My relationships and much of my personal life were put on hold this summer as I worked two jobs that kept me rather busy. As my summer finally winds down, I've found more time to connect with those I've been missing. Tonight, a dear friend from college and I had a delightful conversation. By delightful, I mean it was reassuring to hear her voice and, as always, she offered some insight into life's situations. We are both going through some tough stuff right now; in similar ways working through our own hurts and pain; seeing our brokenness and that in the lives of people nearest us. Experiencing the pains of growing older; facing the truth of reality; mourning what we see before us; trying to figure out where the Lord is in the midst of everything and what His sovereignty is really all about.

We are both discovering that pain hides in much deeper holes, divots, and corners in your soul than one would think. Just when I think I'm healed, something unlatches the door and pain that I didn't even know existed comes barreling out leaving me befuddled. What do you do with the unexpected hurt? Can one ever fully experience and heal from the depths of it that are hidden away?

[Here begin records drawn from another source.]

(** * Extract-and-load pipeline: GitHub and PyPI extractors

    A shallow embedding of [src/extractors/github_extractor.py],
    [src/extractors/pypi_extractor.py] and the task callables of
    [src/dags/data_engineering_pipeline_dag.py].  Python values are an inductive type,
    the HTTP service, the wall clock and the warehouse are oracles held in an
    explicit world, and every method of the two extractor classes is a
    computation in a state-and-exception monad over that world.  Each call
    that leaves the process (HTTP GET, sleep, log line, warehouse call) is
    appended to a trace, and the properties below are stated on results and
    traces. *)

From Stdlib Require Import ZArith NArith List String Ascii Bool Lia Arith.
From Stdlib Require Import DecimalString Decimal DecimalNat DecimalZ.
From Stdlib Require DecimalFacts DecimalPos DecimalN.
Import ListNotations.

Local Open Scope string_scope.
Local Open Scope Z_scope.

(** ** Python values *)

(** The values the extractors handle: what [response.json()] can return
    ([None], booleans, integers, strings, lists, string-keyed dicts), plus
    tuples and [datetime] objects, which a caller of [save_to_snowflake] can
    place in a record.  Dicts keep insertion order, as Python's do.  Strings
    are sequences of code points below 256. *)
Record datetime : Type := mk_datetime {
  dt_year : Z; dt_month : Z; dt_day : Z;
  dt_hour : Z; dt_minute : Z; dt_second : Z; dt_microsecond : Z
}.

#[warnings="-register-all"]
Inductive PyVal : Type :=
| PNone
| PBool (b : bool)
| PInt (z : Z)
| PStr (s : string)
| PList (l : list PyVal)
| PTuple (l : list PyVal)
| PDict (d : list (string * PyVal))
| PDatetime (t : datetime).

Definition PyDict : Type := list (string * PyVal).

(** Exceptions, by the classes the handlers of the source tell apart.
    [RequestException] stands for [requests.exceptions.RequestException] and
    its subclasses (connection errors, [HTTPError] from [raise_for_status],
    the JSON decoding error of [response.json()]). *)
Inductive Exn : Type :=
| TypeError (msg : string)
| ValueError (msg : string)
| AttributeError (msg : string)
| KeyError (msg : string)
| IndexError (msg : string)
| RequestException (msg : string)
| HTTPError (status : Z) (url : string)
| SnowflakeError (msg : string).

Inductive Result (A : Type) : Type :=
| Ok (a : A)
| Raise (e : Exn).
Arguments Ok {A} a.
Arguments Raise {A} e.

(** [isinstance(e, requests.exceptions.RequestException)] *)
Definition is_RequestException (e : Exn) : bool :=
  match e with
  | RequestException _ | HTTPError _ _ => true
  | _ => false
  end.

(** [isinstance(e, (TypeError, ValueError))] *)
Definition is_TypeError_or_ValueError (e : Exn) : bool :=
  match e with
  | TypeError _ | ValueError _ => true
  | _ => false
  end.

(** *** Decimal rendering *)

Definition str_of_Z (z : Z) : string := NilZero.string_of_int (Z.to_int z).

(** [str(e)] *)
Definition exn_str (e : Exn) : string :=
  match e with
  | TypeError m | ValueError m | AttributeError m | KeyError m
  | IndexError m | RequestException m | SnowflakeError m => m
  | HTTPError st url => str_of_Z st ++ " Error for url: " ++ url
  end.

(** *** Truthiness, [len], [dict.get], subscription, [in], [==] *)

Definition truthy (v : PyVal) : bool :=
  match v with
  | PNone => false
  | PBool b => b
  | PInt z => negb (z =? 0)
  | PStr s => negb (String.eqb s "")
  | PList l | PTuple l => match l with [] => false | _ => true end
  | PDict d => match d with [] => false | _ => true end
  | PDatetime _ => true
  end.

Definition dict_truthy (d : PyDict) : bool :=
  match d with [] => false | _ => true end.

Definition list_truthy {A} (l : list A) : bool :=
  match l with [] => false | _ => true end.

Fixpoint dict_lookup (k : string) (d : PyDict) : option PyVal :=
  match d with
  | [] => None
  | (k', v) :: d' => if String.eqb k k' then Some v else dict_lookup k d'
  end.

(** [d.get(k, default)] on a dict *)
Definition dict_get (d : PyDict) (k : string) (default : PyVal) : PyVal :=
  match dict_lookup k d with
  | Some v => v
  | None => default
  end.

(** [d[k] = v]: an existing key keeps its position *)
Fixpoint dict_set (k : string) (v : PyVal) (d : PyDict) : PyDict :=
  match d with
  | [] => [(k, v)]
  | (k', v') :: d' =>
      if String.eqb k k' then (k', v) :: d' else (k', v') :: dict_set k v d'
  end.

(** A dict display [{k1: v1, ..., kn: vn}], evaluated left to right. *)
Definition dict_literal (kvs : list (string * PyVal)) : PyDict :=
  fold_left (fun d kv => dict_set (fst kv) (snd kv) d) kvs [].

Definition type_name (v : PyVal) : string :=
  match v with
  | PNone => "NoneType"
  | PBool _ => "bool"
  | PInt _ => "int"
  | PStr _ => "str"
  | PList _ => "list"
  | PTuple _ => "tuple"
  | PDict _ => "dict"
  | PDatetime _ => "datetime"
  end.

(** [v.get(k, default)]: only dicts have the method *)
Definition py_get (v : PyVal) (k : string) (default : PyVal) : Result PyVal :=
  match v with
  | PDict d => Ok (dict_get d k default)
  | _ => Raise (AttributeError ("'" ++ type_name v ++ "' object has no attribute 'get'"))
  end.

(** [len(v)] *)
Definition py_len (v : PyVal) : Result Z :=
  match v with
  | PStr s => Ok (Z.of_nat (String.length s))
  | PList l | PTuple l => Ok (Z.of_nat (List.length l))
  | PDict d => Ok (Z.of_nat (List.length d))
  | _ => Raise (TypeError ("object of type '" ++ type_name v ++ "' has no len()"))
  end.

(** An index as Python's sequences take it: an [int] (or a [bool], which is
    one), counted from the end when negative. *)
Definition py_as_index (i : PyVal) : option Z :=
  match i with
  | PInt z => Some z
  | PBool b => Some (if b then 1 else 0)
  | _ => None
  end.

Definition seq_index {A} (l : list A) (i : Z) : option A :=
  let n := Z.of_nat (List.length l) in
  let j := if i <? 0 then i + n else i in
  if (0 <=? j) && (j <? n) then nth_error l (Z.to_nat j) else None.

Definition str_index (s : string) (i : Z) : option string :=
  let n := Z.of_nat (String.length s) in
  let j := if i <? 0 then i + n else i in
  if (0 <=? j) && (j <? n) then
    match String.get (Z.to_nat j) s with
    | Some c => Some (String c EmptyString)
    | None => None
    end
  else None.

(** Whether [hash(v)] succeeds. *)
Fixpoint hashable (v : PyVal) : bool :=
  match v with
  | PList _ | PDict _ => false
  | PTuple l => forallb hashable l
  | _ => true
  end.

(** [v[i]] *)
Definition py_getitem (v i : PyVal) : Result PyVal :=
  match v with
  | PList l | PTuple l =>
      match py_as_index i with
      | Some z =>
          match seq_index l z with
          | Some x => Ok x
          | None => Raise (IndexError (type_name v ++ " index out of range"))
          end
      | None => Raise (TypeError (type_name v ++ " indices must be integers or slices"))
      end
  | PStr s =>
      match py_as_index i with
      | Some z =>
          match str_index s z with
          | Some c => Ok (PStr c)
          | None => Raise (IndexError "string index out of range")
          end
      | None => Raise (TypeError "string indices must be integers")
      end
  | PDict d =>
      if hashable i then
        match i with
        | PStr k =>
            match dict_lookup k d with
            | Some x => Ok x
            | None => Raise (KeyError k)
            end
        | _ => Raise (KeyError (type_name i))
        end
      else Raise (TypeError ("unhashable type: '" ++ type_name i ++ "'"))
  | _ => Raise (TypeError ("'" ++ type_name v ++ "' object is not subscriptable"))
  end.

(** [a == b] *)
Definition datetime_eqb (a b : datetime) : bool :=
  (dt_year a =? dt_year b) && (dt_month a =? dt_month b) && (dt_day a =? dt_day b)
  && (dt_hour a =? dt_hour b) && (dt_minute a =? dt_minute b)
  && (dt_second a =? dt_second b) && (dt_microsecond a =? dt_microsecond b).

Fixpoint py_eq (a b : PyVal) {struct a} : bool :=
  match a, b with
  | PNone, PNone => true
  | PBool x, PBool y => Bool.eqb x y
  | PBool x, PInt y => (if x then 1 else 0) =? y
  | PInt x, PBool y => x =? (if y then 1 else 0)
  | PInt x, PInt y => x =? y
  | PStr x, PStr y => String.eqb x y
  | PList la, PList lb | PTuple la, PTuple lb =>
      (fix all2 (la lb : list PyVal) {struct la} : bool :=
         match la, lb with
         | [], [] => true
         | x :: la', y :: lb' => py_eq x y && all2 la' lb'
         | _, _ => false
         end) la lb
  | PDict da, PDict db =>
      Nat.eqb (List.length da) (List.length db)
      && (fix sub (da : list (string * PyVal)) {struct da} : bool :=
            match da with
            | [] => true
            | (k, v) :: da' =>
                match dict_lookup k db with
                | Some v' => py_eq v v'
                | None => false
                end && sub da'
            end) da
  | PDatetime x, PDatetime y => datetime_eqb x y
  | _, _ => false
  end.

Fixpoint is_substring (sub s : string) : bool :=
  String.prefix sub s
  || match s with
     | EmptyString => false
     | String _ s' => is_substring sub s'
     end.

(** [x in v] *)
Definition py_contains (v x : PyVal) : Result bool :=
  match v with
  | PDict d =>
      if hashable x then
        match x with
        | PStr k => Ok (match dict_lookup k d with Some _ => true | None => false end)
        | _ => Ok false
        end
      else Raise (TypeError ("unhashable type: '" ++ type_name x ++ "'"))
  | PList l | PTuple l => Ok (existsb (fun y => py_eq y x) l)
  | PStr s =>
      match x with
      | PStr sub => Ok (is_substring sub s)
      | _ => Raise (TypeError "'in <string>' requires string as left operand")
      end
  | _ => Raise (TypeError ("argument of type '" ++ type_name v ++ "' is not iterable"))
  end.

(** ** The world outside the process *)

Record Response : Type := mk_response {
  status_code : Z;
  (** what [response.json()] returns; [None] when the body does not decode *)
  json_body : option PyVal
}.

(** What one [requests.get] call does: fail on the wire, or answer. *)
Inductive HttpOutcome : Type :=
| HttpFail (msg : string)
| HttpResp (r : Response).

Inductive LogLevel : Type := INFO | WARNING | ERROR.

(** A row handed to [cursor.executemany]:
    [(extracted_at, <entity>_name, raw_data)]. *)
Definition Row : Type := (datetime * PyVal * string)%type.

(** The calls made on the warehouse connection and its cursor. *)
Inductive WhCall : Type :=
| WhConnect
| WhCursor
| WhExecute (sql : string)
| WhExecuteMany (sql : string) (rows : list Row)
| WhCommit
| WhRollback
| WhCursorClose
| WhConnClose.

Inductive Event : Type :=
| EvGet (url : string) (headers : list (string * string))
| EvSleep (seconds : Z)
| EvLog (level : LogLevel) (fmt : string) (args : list PyVal)
| EvWh (c : WhCall).

Inductive Connection : Type := SnowflakeConnection.
Inductive Cursor : Type := SnowflakeCursor.

(** The state a computation runs in.  [w_http n url] is what the [n]-th
    [requests.get] of the run does when asked for [url]; [w_clock n] is the
    [n]-th reading of [datetime.now(timezone.utc)]; [w_wh c] is [Some msg]
    when the warehouse call [c] raises.  [w_conn] and [w_cursor] are the
    local variables [conn] and [cursor] of the running [save_to_snowflake],
    which its [except] and [finally] clauses read. *)
Record World : Type := mk_world {
  w_http : nat -> string -> HttpOutcome;
  w_reqs : nat;
  w_clock : nat -> datetime;
  w_ticks : nat;
  w_wh : WhCall -> option string;
  w_conn : option Connection;
  w_cursor : option Cursor;
  w_trace : list Event
}.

I think I can speak for both my friend and I when I say that God really is sovereign. He knows and allows the pain. He even grieves with us. I wish I could grasp what that really means. I wish I could truly know His sovereignty; to understand the why He allows certain situations and feelings. What I do know is that no matter how hard it is to face those hidden corners in my soul, Jesus wants to reveal them to me and longs to hold me as I face them.

Somewhere in the midst of that simple fact is peace; peace enough to sustain a wounded soul, terrified, yet brave.